Dans la dernière salle, la terrifiante étoile de Geers Kendell (Hex, 2007) est encadrée d’un côté par un diptyque de Jérôme Taub de sa série Purple America et de l’autre par deux photographies de Delphine KreuterMaya + M16 et Eve rue 16 (2000) et une de Fiorenza Menini (How Al Pacino Kills Me !, 1998).

Entre les fenêtres, deux paraboles superposées de Hamid Maghraoui (Raid SAT, 2009) terminent le parcours et conduisent le visiteur vers une salle dédiée au travail de François Ristori.

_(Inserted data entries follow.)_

(* ===== verification/ForumStore.v ===== *)
(** * A run's store: the commit log and the attempts on disk

    The commit log of forum/commits.go, the attempt files of forum/runfiles.go
    and the check of a directory before it is opened (forum/replay.go). The
    run's directory is two maps from names to files: commits/, and everything
    else by its path. A write that reports an error may have published its file
    or not, and may leave a temporary file: the outcome of each write is an
    argument. JSON is the class [ForumCodec]. *)

From stdpp Require Import base gmap strings list sets sorting.
From Stdlib Require Import ZArith Lia Ascii.
From S2P Require Import Prelude GoString ForumConfig ForumLog.

Open Scope Z_scope.

(** ** Attempts *)

Inductive Outcome :=
| OutcomeOK | OutcomeError | OutcomeCancelled | OutcomeEmpty | OutcomeTimeout
| OtherOutcome (s : string).

#[export] Instance Outcome_eq_dec : EqDecision Outcome.
Proof. solve_decision. Defined.

Record AttemptRequest := {
  rq_Layer : string;
  rq_Round : Z;
  rq_Turn : string;
  rq_Attempt : Z;
  rq_Kind : TurnKind;
  rq_Participant : string;
  rq_AgentID : string;
  SentAt : Z;
  WaitSeconds : Z;
  Repair : bool;
  rq_Resent : bool;
  rq_ThroughSeq : Z;
  rq_Message : string
}.

Record AttemptReply := {
  ReceivedAt : Z;
  rp_Outcome : Outcome;
  rp_Text : string;
  Issues : list string
}.

Record AttemptRecord := {
  ar_Request : AttemptRequest;
  ar_Reply : option AttemptReply;
  ResendUsed : bool
}.

Class ForumCodec := {
  marshalCommit : Commit → option string;
  unmarshalCommit : string → option Commit;
  marshalRequest : AttemptRequest → option string;
  unmarshalRequest : string → option AttemptRequest;
  marshalReply : AttemptReply → option string;
  unmarshalReply : string → option AttemptReply
}.

(** ** The directory *)

(** A directory entry: a regular file reached without a symbolic link or
    something else, and its content where it can be read. *)
Record Entry := { regular : bool; data : option string }.

Definition file (d : string) : Entry := {| regular := true; data := Some d |}.

Record RunStore := {
  commits : option (gmap string Entry);
  files : gmap string Entry;
  contract_file : result (Config * Snapshot) string;
  loaded : bool;
  idx : commitIndex;
  contract : option (Config * Snapshot)
}.

Definition TempPrefix : string := ".tmp-".
Definition commitSeqWidth : nat := 8.

(** The file name of a commit, within commits/. *)
Definition commitRel (seq : Z) : string := zero_pad commitSeqWidth seq +:+ ".json".

(** [commitNamePattern] *)
Definition commitNamePattern (name : string) : bool :=
  bool_decide (String.length name = (commitSeqWidth + 5)%nat) &&
  forallb (λ c, is_digit (byte_val c)) (take commitSeqWidth (bytes name)) &&
  bool_decide (drop commitSeqWidth (bytes name) = bytes ".json").

Definition name_le (x y : string * Entry) : Prop := String.le x.1 y.1.

#[export] Instance name_le_dec : RelDecision name_le.
Proof. intros x y. unfold name_le. apply _. Defined.

Inductive StoreError :=
| NoCommitsDir
| UnexpectedEntry (name : string)
| UnreadableCommit (name : string)
| UndecodableCommit (name : string)
| WrongSeq (name : string) (seq : Z)
| SeqGap (seq : Z)
| StaleSeq (seq last : Z)
| NoContract (why : string)
| Refused (e : LogError)
| NoRequest
| UndecodableRequest
| NotResent
| HasReply
| NotMarshalled
| WriteFailed
| BadAttempt
| AttemptReserved
| AttemptResentOnce
| AttemptNotReserved
| TurnHasOutput.

Section store.
Context `{GoRange, ForumCodec}.

(** The loop of [ReadCommits] over the sorted entries. *)
Fixpoint read_entries (es : list (string * Entry)) : result (list Commit) StoreError :=
  match es with
  | [] => Ok []
  | (name, e) :: rest =>
      if HasPrefix name TempPrefix then read_entries rest
      else if negb (commitNamePattern name) || negb (regular e) then Err (UnexpectedEntry name)
      else match data e with
           | None => Err (UnreadableCommit name)
           | Some d =>
               match unmarshalCommit d with
               | None => Err (UndecodableCommit name)
               | Some c =>
                   if negb (c_Seq c =? dec_value (take commitSeqWidth (bytes name)))
                   then Err (WrongSeq name (c_Seq c))
                   else (let* cs := read_entries rest in Ok (c :: cs))%go
               end
           end
  end.

(** The last loop: the sequence starts at [next] and has no gap. *)
Fixpoint check_gaps (next : Z) (cs : list Commit) : result unit StoreError :=
  match cs with
  | [] => Ok tt
  | c :: rest => if negb (c_Seq c =? next) then Err (SeqGap (c_Seq c)) else check_gaps (next + 1) rest
  end.

(** [ReadCommits] *)
Definition ReadCommits (s : RunStore) : result (list Commit) StoreError :=
  match commits s with
  | None => Err NoCommitsDir
  | Some dir =>
      (let* cs := read_entries (merge_sort name_le (go_range dir)) in
       let* _ := check_gaps 1 cs in
       Ok cs)%go
  end.

Definition with_idx (s : RunStore) (l : bool) (x : commitIndex) : RunStore :=
  {| commits := commits s; files := files s; contract_file := contract_file s;
     loaded := l; idx := x; contract := contract s |}.

(** [loadIndexLocked] *)
Definition loadIndexLocked (s : RunStore) : result RunStore StoreError :=
  if loaded s then Ok s
  else (let* cs := ReadCommits s in Ok (with_idx s true (index_of cs)))%go.

(** [contractLocked] *)
Definition contractLocked (s : RunStore) : result (RunStore * (Config * Snapshot)) StoreError :=
  match contract s with
  | Some c => Ok (s, c)
  | None =>
      match contract_file s with
      | Err why => Err (NoContract why)
      | Ok c => Ok ({| commits := commits s; files := files s; contract_file := contract_file s;
                       loaded := loaded s; idx := idx s; contract := Some c |}, c)
      end
  end.

(** ** Paths of attempts *)

(** [attemptRel]: the empty string for a malformed id. The parts are ids, so
    [path.Join] only joins them. *)
Definition attemptRel (layerID turn : string) (attempt : Z) : string :=
  if negb (validID layerID) || negb (validID turn) || (attempt <? 1) then ""
  else "layers/" +:+ layerID +:+ "/calls/" +:+ turn +:+ "/" +:+ itoa attempt.

Definition join (rel name : string) : string :=
  if bool_decide (rel = "") then name else rel +:+ "/" +:+ name.

Definition fileRequest : string := "request.json".
Definition fileReply : string := "reply.json".

(** [statRegular] *)
Definition statRegular (s : RunStore) (rel : string) : bool :=
  match files s !! rel with Some e => regular e | None => false end.

(** [checkResend] *)
Definition checkResend (s : RunStore) (rel : string) : result unit StoreError :=
  match files s !! join rel fileRequest with
  | None => Err NoRequest
  | Some e =>
      match (if regular e then data e else None) with
      | None => Err UndecodableRequest
      | Some d => match unmarshalRequest d with
                  | None => Err UndecodableRequest
                  | Some req => if rq_Resent req then Ok tt else Err NotResent
                  end
      end
  end.

(** [checkCommitLocked] *)
Definition checkCommitLocked (s : RunStore) (c : Commit) : result RunStore StoreError :=
  (let* sc := contractLocked s in
   match checkCommit sc.2.1 sc.2.2 (idx sc.1) c with
   | Err e => Err (Refused e)
   | Ok _ =>
       if bool_decide (c_Kind c = CommitAttempt) then
         let rel := attemptRel (c_Layer c) (c_Turn c) (c_Attempt c) in
         if negb (statRegular sc.1 (join rel fileRequest)) then Err NoRequest
         else if reserved (idx sc.1) (c_Layer c) (c_Turn c) (c_Attempt c) then
           let* _ := checkResend sc.1 rel in
           if statRegular sc.1 (join rel fileReply) then Err HasReply else Ok sc.1
         else Ok sc.1
       else Ok sc.1
   end)%go.
(** "~1" before "~0". *)
Definition unescape (t : list ascii) : list ascii :=
  replace_pair "~" "0" "~" (replace_pair "~" "1" "/" t).

(** [pointerTokens] *)
Definition pointerTokens (p : string) : option (list string) :=
  if negb (validPointer p) then None
  else match bytes p with
       | [] => Some []
       | _ :: rest => Some (map (λ t, of_bytes (unescape t)) (split_byte "/" rest))
       end.

(** [tokensPrefix] *)
Fixpoint tokensPrefix (a b : list string) : bool :=
  match a, b with
  | [], _ => true
  | x :: a', y :: b' => bool_decide (x = y) && tokensPrefix a' b'
  | _ :: _, [] => false
  end.

Definition overlaps (a b : list string) : bool := tokensPrefix a b || tokensPrefix b a.

Inductive ProjectionIssue :=
| EmptyPointer
| InvalidPointer (p : string)
| Overlaps (p prev : string).

(** The loop of [checkProjection]; [valid] holds the accepted pointers with
    their tokens, in order. *)
Fixpoint check_loop (pointers : list string) (valid : list (string * list string)) : list ProjectionIssue :=
  match pointers with
  | [] => []
  | p :: rest =>
      if bool_decide (p = "") then EmptyPointer :: check_loop rest valid
      else match pointerTokens p with
           | None => InvalidPointer p :: check_loop rest valid
           | Some toks =>
               match find_first (λ v, overlaps v.2 toks) valid with
               | Some v => Overlaps p v.1 :: check_loop rest valid
               | None => check_loop rest (valid ++ [(p, toks)])
               end
           end
  end.

Definition checkProjection (pointers : list string) : list ProjectionIssue := check_loop pointers [].

Inductive Resolved :=
| Found (v : json)
| Missing
| ArrayTraversal.

(** The walk of [resolvePointer]. *)
Fixpoint resolve (doc : json) (toks : list string) : Resolved :=
  match toks with
  | [] => Found doc
  | t :: rest =>
      match doc with
      | JObject m => match m !! t with Some next => resolve next rest | None => Missing end
      | JArray _ => ArrayTraversal
      | _ => Missing
      end
  end.

(** [resolvePointer]; [None] is an invalid pointer. *)
Definition resolvePointer (doc : json) (p : string) : option Resolved :=
  resolve doc <$> pointerTokens p.
Lemma resolve_route_none l route index recipients m produced r r' :
  resolve_route cfg snap parts read l route index recipients m produced r = (Ok None, r') →
  routeItems cfg snap parts read l route index produced = Ok [].
Proof.
  unfold resolve_route. destruct (checkRoute _ _ _ _); [|done].
  destruct (routeItems _ _ _ _ _ _ _ _) as [[|x its]|]; [done| |done].
  destruct (distribute _ _ _ _) as [[d|] r'']; [|done]. by destruct (withoutOwn _ _ _).
Qed.

Lemma resolve_route_some l route index recipients m produced r r' d :
  resolve_route cfg snap parts read l route index recipients m produced r = (Ok (Some d), r') →
  ∃ items, items ≠ [] ∧ routeItems cfg snap parts read l route index produced = Ok items ∧
    (deals_all route → ∀ pid it, pid ∈ recipients → it ∈ items →
       rt_Anonymous route = false ∨ Author it ≠ pid → it ∈ bundle d pid).
Proof.
  unfold resolve_route. destruct (checkRoute _ _ _ _); [|done].
  destruct (routeItems _ _ _ _ _ _ _ _) as [[|x its]|]; [done| |done].
  destruct (distribute _ _ _ _) as [dd r''] eqn:Hd. intros [= Hd' <-].
  apply let_ok_inv in Hd' as (d1 & -> & (d2 & Hw & [= ->])%let_ok_inv).
  exists (x :: its). split_and!; [done..|]. intros Hall pid it Hp Hit Hown.
  apply distribute_deal_out in Hd as [Hd _]. unfold deal_out in Hd.
  assert (Hb : it ∈ bundle d1 pid).
  { destruct Hall as [E|E]; rewrite E in Hd; injection Hd as <- _;
      rewrite foldl_all_bundle, bool_decide_true by done; done. }
  unfold withoutOwn in Hw. destruct (rt_Anonymous route) eqn:Ha; simpl in Hw; [|congruence].
  destruct Hown as [|Hown]; [done|]. rewrite (without_own_loop_bundle _ _ _ _ _ Hw), bool_decide_true by done.
  apply elem_of_keep. split; [done|]. by apply negb_true_iff, bool_decide_eq_false.
Qed.

Lemma resolve_inputs_delivers l produced routes index r ps missing ps' missing' r' :
  resolve_inputs cfg snap parts read l produced routes index r ps missing = Ok (ps', missing', r') →
  (∀ pid it, it ∈ bundle ps pid → it ∈ bundle ps' pid) ∧
  (∀ k route items pid it, routes !! k = Some route → deals_all route →
     routeItems cfg snap parts read l route (index + Z.of_nat k) produced = Ok items → it ∈ items →
     pid ∈ route_recipients l route → rt_Anonymous route = false ∨ Author it ≠ pid → it ∈ bundle ps' pid) ∧
  (∀ j, j ∈ missing' ↔ j ∈ missing ∨ ∃ k route, j = index + Z.of_nat k ∧ routes !! k = Some route ∧
     routeItems cfg snap parts read l route j produced = Ok []).
Proof.
  revert index r ps missing. induction routes as [|route routes IH]; intros index r ps missing;
    cbn [resolve_inputs].
  { intros [= <- <- _]. split_and!; [done|done|]. intros j. split; [by left|]. intros [|(?&?&_&?&_)]; done. }
  cbv zeta. destruct (resolve_route _ _ _ _ _ _ _ _ _ _ _) as [[[d|]|e] r1] eqn:Hr; [| |done]; intros Hloop;
    destruct (IH _ _ _ _ Hloop) as (IH1 & IH2 & IH3).
  - destruct (resolve_route_some _ _ _ _ _ _ _ _ _ Hr) as (items & Hne & Hitems & Hall). split_and!.
    + intros pid it Hit. apply IH1, foldl_deal_bundle. by left.
    + intros [|k] rt its pid it; cbn [lookup list_lookup].
      * intros [= <-] Hda. rewrite Z.add_0_r, Hitems. intros [= <-] Hit Hp Hown.
        apply IH1, foldl_deal_bundle. right. split; [done|]. by apply Hall.
      * intros Hk Hda. replace (index + Z.of_nat (S k)) with (index + 1 + Z.of_nat k) by lia. by eapply IH2.
    + intros j. rewrite IH3. split; intros [|(k & rt & -> & Hk & Hi)]; try by left.
      * right. exists (S k), rt. split_and!; [lia|done..].
      * destruct k as [|k]; [simpl in Hk; injection Hk as <-; rewrite Z.add_0_r in Hi; congruence|].
        right. exists k, rt. split_and!; [lia|done..].
  - apply resolve_route_none in Hr. split_and!.
    + done.
    + intros [|k] rt its pid it; cbn [lookup list_lookup].
      * intros [= <-] _. rewrite Z.add_0_r, Hr. intros [= <-] Hit. set_solver.
      * intros Hk Hda. replace (index + Z.of_nat (S k)) with (index + 1 + Z.of_nat k) by lia. by eapply IH2.
    + intros j. rewrite IH3, elem_of_app, list_elem_of_singleton. split.
      * intros [[| ->]|(k & rt & -> & Hk & Hi)]; [by left|right; exists 0%nat, route; split_and!; [lia|done..]|].
        right. exists (S k), rt. split_and!; [lia|done..].
      * intros [|([|k] & rt & -> & Hk & Hi)]; [by left; left|left; right; lia|].
        right. exists k, rt. split_and!; [lia|done..].
Qed.

Lemma dedupe_bundle (ps : gmap string (list InputItem)) pid it :
  it ∈ bundle ps pid →
  ∃ its it', (dedupe <$> ps) !! pid = Some its ∧ it' ∈ its ∧ item_key it' = item_key it.
Proof.
  unfold bundle. rewrite lookup_fmap. destruct (ps !! pid) as [its|]; simpl; [|set_solver]. intros Hit.
  destruct (dedupe_loop_spec its []) as (_ & _ & H). destruct (H it Hit) as [Hn|Hin]; [set_solver|].
  apply list_elem_of_fmap in Hin as (it' & Hk & Hit'). by exists (dedupe its), it'.
Qed.

(** Everybody receives what was routed to them. When [Resolve] succeeds, a
    route that deals to all gives each of its recipients every record it
    routes (their own apart when it is anonymous), or an earlier record with the
    same origin and text; no participant gets two of those; and the routes
    listed as missing are exactly those that route nothing. *)
Theorem Resolve_delivers l produced li (Hok : Resolve cfg snap parts read l produced = Ok li) :
  (∀ k route items pid it, l_Inputs l !! k = Some route → deals_all route →
     routeItems cfg snap parts read l route (Z.of_nat k) produced = Ok items → it ∈ items →
     pid ∈ route_recipients l route → rt_Anonymous route = false ∨ Author it ≠ pid →
     ∃ its it', li_Participants li !! pid = Some its ∧ it' ∈ its ∧ item_key it' = item_key it) ∧
  (∀ pid its, li_Participants li !! pid = Some its → NoDup (map item_key its)) ∧
  (∀ j, j ∈ li_Missing li ↔ ∃ k route, j = Z.of_nat k ∧ l_Inputs l !! k = Some route ∧
     routeItems cfg snap parts read l route j produced = Ok []).
Proof.
  unfold Resolve in Hok. apply let_ok_inv in Hok as ([[ps missing] r] & Hin & Hok).
  apply let_ok_inv in Hok as (mi & _ & [= <-]). simpl.
  destruct (resolve_inputs_delivers _ _ _ _ _ _ _ _ _ _ Hin) as (_ & H2 & H3). split_and!.
  - intros k route items pid it Hk Hall Hitems Hit Hp Hown. apply dedupe_bundle. by eapply H2.
  - intros pid its. rewrite lookup_fmap. destruct (ps !! pid) as [its0|]; [|done]. intros [= <-].
    apply dedupe_loop_spec.
  - intros j. rewrite H3. split; [intros [?%not_elem_of_nil|]; done|by right].
Qed.
End resolving.
(* ===== verification/ForumValidate.v ===== *)
(** * Validating a forum's configuration

    forum/validate.go and the static rules of forum/anonymity.go: every check of
    [validateStatic] with the path of each finding; the wording of a finding is a
    constructor. What the checks ask of JSON text, and the JSON form of the
    configuration that placeholders are looked for in, is the class [ConfigJSON];
    paths are those of a Unix system. *)

From stdpp Require Import base gmap strings list sets sorting.
From Stdlib Require Import ZArith Lia Ascii.
From S2P Require Import Prelude GoString ForumConfig JsonPointer ForumRouter.

Open Scope Z_scope.

(** ** Findings *)

Inductive IssueKind :=
| BadName | IsRequired | StillPlaceholder
| BadID | CaseCollision | DuplicateID
| BadValue | NotPositive | AboveLimit
| InlineAndFile | NoInlineOrFile | NotJSONString | NotRelative | HasDotDot
| NoParticipants | AgentAndClone | AgentWithModel | NoForm | CardOfExisting
| PromptNotFresh | ModeNotFresh | SameName | SameAgentTwice
| NotJSONObject
| NoLayers | AllDisabled
| NotConfigured | ListedTwice
| SchemaNotJSON | ShareNotJSON | BadProjection (e : ProjectionIssue)
| BadRoute (e : RouteShapeError) | NotBackward | FromDisabled
| ModeratorTo | ModeratorDistribute | FullWithoutTo
| LayerRouteOnly | RandomSource | AnonymousSame | SameNotProducer
| PathsNotJSON | OutsideShare
| NotOneRound | OnlyOwn | TakesPart | ModeratesProducer | ReadsByName
| AlsoParticipant | NotBelowRounds | DisabledResult.

Record Issue := { Path : string; Message : IssueKind }.

Definition issue (path : string) (k : IssueKind) : Issue := {| Path := path; Message := k |}.

(** [if b { v.addf(path, ...) }] *)
Definition addf (b : bool) (path : string) (k : IssueKind) : list Issue := if b then [issue path k] else [].

Class ConfigJSON := {
  json_string : string → bool;
  isJSONObject : string → bool;
  config_doc : Config → option (gmap string json)
}.

(** ** Helpers *)

(** [sortedKeys] *)
Definition sortedKeys {V} (m : gmap string V) : list string := stable_sort String.leb (map_to_list m).*1.

Definition at_index (path : string) (k : Z) : string := path +:+ "[" +:+ itoa k +:+ "]".

Definition layerPath (i : Z) : string := at_index "layers" i.

(** [f] on each element with its position, from [k]. *)
Fixpoint each_from {A} (k : Z) (f : Z → A → list Issue) (l : list A) : list Issue :=
  match l with
  | [] => []
  | x :: rest => f k x ++ each_from (k + 1) f rest
  end.

Definition each {A} (f : Z → A → list Issue) (l : list A) : list Issue := each_from 0 f l.

(** The loop shared by [participantRefs], [recipientRefs] and [authorRefs]: each
    id known, none repeated. *)
Fixpoint refs_from (path : string) (known : string → bool) (seen : list string) (k : Z) (ids : list string)
    : list Issue :=
  match ids with
  | [] => []
  | id :: rest =>
      addf (negb (known id)) (at_index path k) NotConfigured ++
      addf (bool_decide (id ∈ seen)) (at_index path k) ListedTwice ++
      refs_from path known (id :: seen) (k + 1) rest
  end.

Definition refs (path : string) (known : string → bool) (ids : list string) : list Issue :=
  refs_from path known [] 0 ids.

Definition has_key {V} (m : gmap string V) (k : string) : bool := bool_decide (is_Some (m !! k)).

Definition mem (id : string) (l : list string) : bool := bool_decide (id ∈ l).

Definition validFormat (f : Format) : bool := match f with OtherFormat _ => false | _ => true end.
Definition validMode (m : FreshMode) : bool :=
  match m with FreshModeMemory | FreshModeNoMemory | FreshModeSingleShot => true | _ => false end.

Definition empty (s : string) : bool := bool_decide (s = "").

Definition minPositive : Z := 1.
(* ===== verification/ForumAttempts.v ===== *)
(** * The attempts of a turn

    [perform] of forum/turn.go: the attempt loop of one work item, a
    participant's turn or a moderator's check, with its attempts cache. What
    happens to each attempt is an argument: declined by [reserve], sent and left
    unanswered (a restart, a pause, a failure of the host), or answered; a
    restart calls [perform] again on the attempts that were reserved. *)

From stdpp Require Import base gmap strings list sets.
From Stdlib Require Import ZArith Lia Ascii.
From S2P Require Import Prelude GoString ForumConfig ForumLog ForumStore ForumController.

Open Scope Z_scope.

(** ** Data *)

(** [work], with the functions that build its messages: [compose] the first
    one ([None] is an error), [repair] the one after a rejected reply
    ([repairFor]), [validate] the issues of a reply. *)
Record Work := {
  wk_Layer : string;
  wk_Round : Z;
  wk_Turn : string;
  wk_Kind : TurnKind;
  wk_ID : string;
  wk_AgentID : string;
  compose : Z → option string;
  repair : list AttemptRecord → string;
  validate : string → list string;
  exhausted : EndReason
}.

(** What became of an attempt. [Unanswered]: reserved and sent, no reply was
    recorded, and [perform] returned. [late]: the run's deadline has passed
    when the reply is looked at. *)
Inductive Answer :=
| Declined (r : EndReason)
| Unanswered (now wait : Z) (r : EndReason)
| Answered (now wait received : Z) (o : Outcome) (text : string) (late : bool).

Inductive PerformResult :=
| Accepted (rq : AttemptRequest) (rp : AttemptReply)
| Stopped (r : EndReason)
| ComposeError
| Unfinished. (* the list of answers ended *)

(** ** Definitions *)

Definition Successful (o : Outcome) : bool := bool_decide (o = OutcomeOK).

(** [lastAttempt] *)
Definition lastAttempt (prior : list AttemptRecord) : option AttemptRecord := last prior.

Definition is_turn_of (turn : string) (a : AttemptRecord) : bool := bool_decide (rq_Turn (ar_Request a) = turn).

(** [turnAttempts], on the cached attempts of the turn's layer. *)
Definition turnAttempts (atts : list AttemptRecord) (turn : string) : list AttemptRecord :=
  keep (is_turn_of turn) atts.

Definition same_attempt (rq : AttemptRequest) (a : AttemptRecord) : bool :=
  bool_decide (rq_Turn (ar_Request a) = rq_Turn rq) && (rq_Attempt (ar_Request a) =? rq_Attempt rq).

(** The first attempt under this number, replaced; [None] when there is none. *)
Fixpoint replace_attempt (atts : list AttemptRecord) (rq : AttemptRequest) : option (list AttemptRecord) :=
  match atts with
  | [] => None
  | a :: rest =>
      if same_attempt rq a then Some ({| ar_Request := rq; ar_Reply := None; ResendUsed := true |} :: rest)
      else cons a <$> replace_attempt rest rq
  end.

Definition fresh_attempt (rq : AttemptRequest) : AttemptRecord :=
  {| ar_Request := rq; ar_Reply := None; ResendUsed := false |}.

(** [cacheAttempt] *)
Definition cacheAttempt (atts : list AttemptRecord) (rq : AttemptRequest) : list AttemptRecord :=
  match (if rq_Resent rq then replace_attempt atts rq else None) with
  | Some atts' => atts'
  | None => atts ++ [fresh_attempt rq]
  end.

(** The cache after [recordReply]. *)
Definition with_reply (rq : AttemptRequest) (rp : AttemptReply) (a : AttemptRecord) : AttemptRecord :=
  if same_attempt rq a
  then {| ar_Request := ar_Request a; ar_Reply := Some rp; ResendUsed := ResendUsed a |}
  else a.

Definition cache_reply (atts : list AttemptRecord) (rq : AttemptRequest) (rp : AttemptReply) : list AttemptRecord :=
  map (with_reply rq rp) atts.

Definition Outcome_string (o : Outcome) : string :=
  match o with
  | OutcomeOK => "ok"
  | OutcomeError => "error"
  | OutcomeCancelled => "cancelled"
  | OutcomeEmpty => "empty"
  | OutcomeTimeout => "timeout"
  | OtherOutcome s => s
  end.
(* ===== verification/NamedTokens.v ===== *)
(** * Named message tokens (msgtoken/named.go)

    The long-lived tokens an external program posts messages with: the store of
    each agent's tokens with its file, and the limiter that blocks a token used
    too often. The file of the store is represented by what it decodes to. The
    theorems: the limiter is, in every answer, the plain definition of a limit on
    the requests of the last minute, and lets no more through; a revoked token is
    never accepted again, restarts included; what is created is on disk. *)

From stdpp Require Import base gmap strings list sorting.
From Stdlib Require Import ZArith Lia.
From S2P Require Import Prelude GoString.

Open Scope Z_scope.

(** ** Tokens *)

Record NamedToken := {
  nt_ID : string;
  nt_Name : string;
  nt_Token : string;
  CreatedAtMS : Z;
  RatePerMin : Z;
  BlockMinutes : Z
}.

Definition DefaultRatePerMin : Z := 30.
Definition DefaultBlockMinutes : Z := 15.

Definition EffectiveRatePerMin (t : NamedToken) : Z := if RatePerMin t <=? 0 then DefaultRatePerMin else RatePerMin t.
Definition EffectiveBlockMinutes (t : NamedToken) : Z :=
  if BlockMinutes t <=? 0 then DefaultBlockMinutes else BlockMinutes t.

(** Times are nanoseconds of the Unix epoch; 0 is no block. *)
Record tokenLimit := { hits : list Z; blockedUntil : Z }.

Definition no_limit : tokenLimit := {| hits := []; blockedUntil := 0 |}.

Record NamedStore := {
  path : string;
  agent_tokens : gmap string (list NamedToken);
  limits : gmap string tokenLimit
}.

Definition tokens_of (s : NamedStore) (agentID : string) : list NamedToken := default [] (agent_tokens s !! agentID).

On attendait avec beaucoup de curiosité et d’intérêt de voir comment, avec ce nouvel accrochage :

« Les œuvres des artistes présentés nous invitent à une distanciation critique face à la représentation du réel telle qu’elle nous est imposée, (…) à douter de la nature des images que nous rencontrons [et] à déconstruire les mécanismes de construction du réel… »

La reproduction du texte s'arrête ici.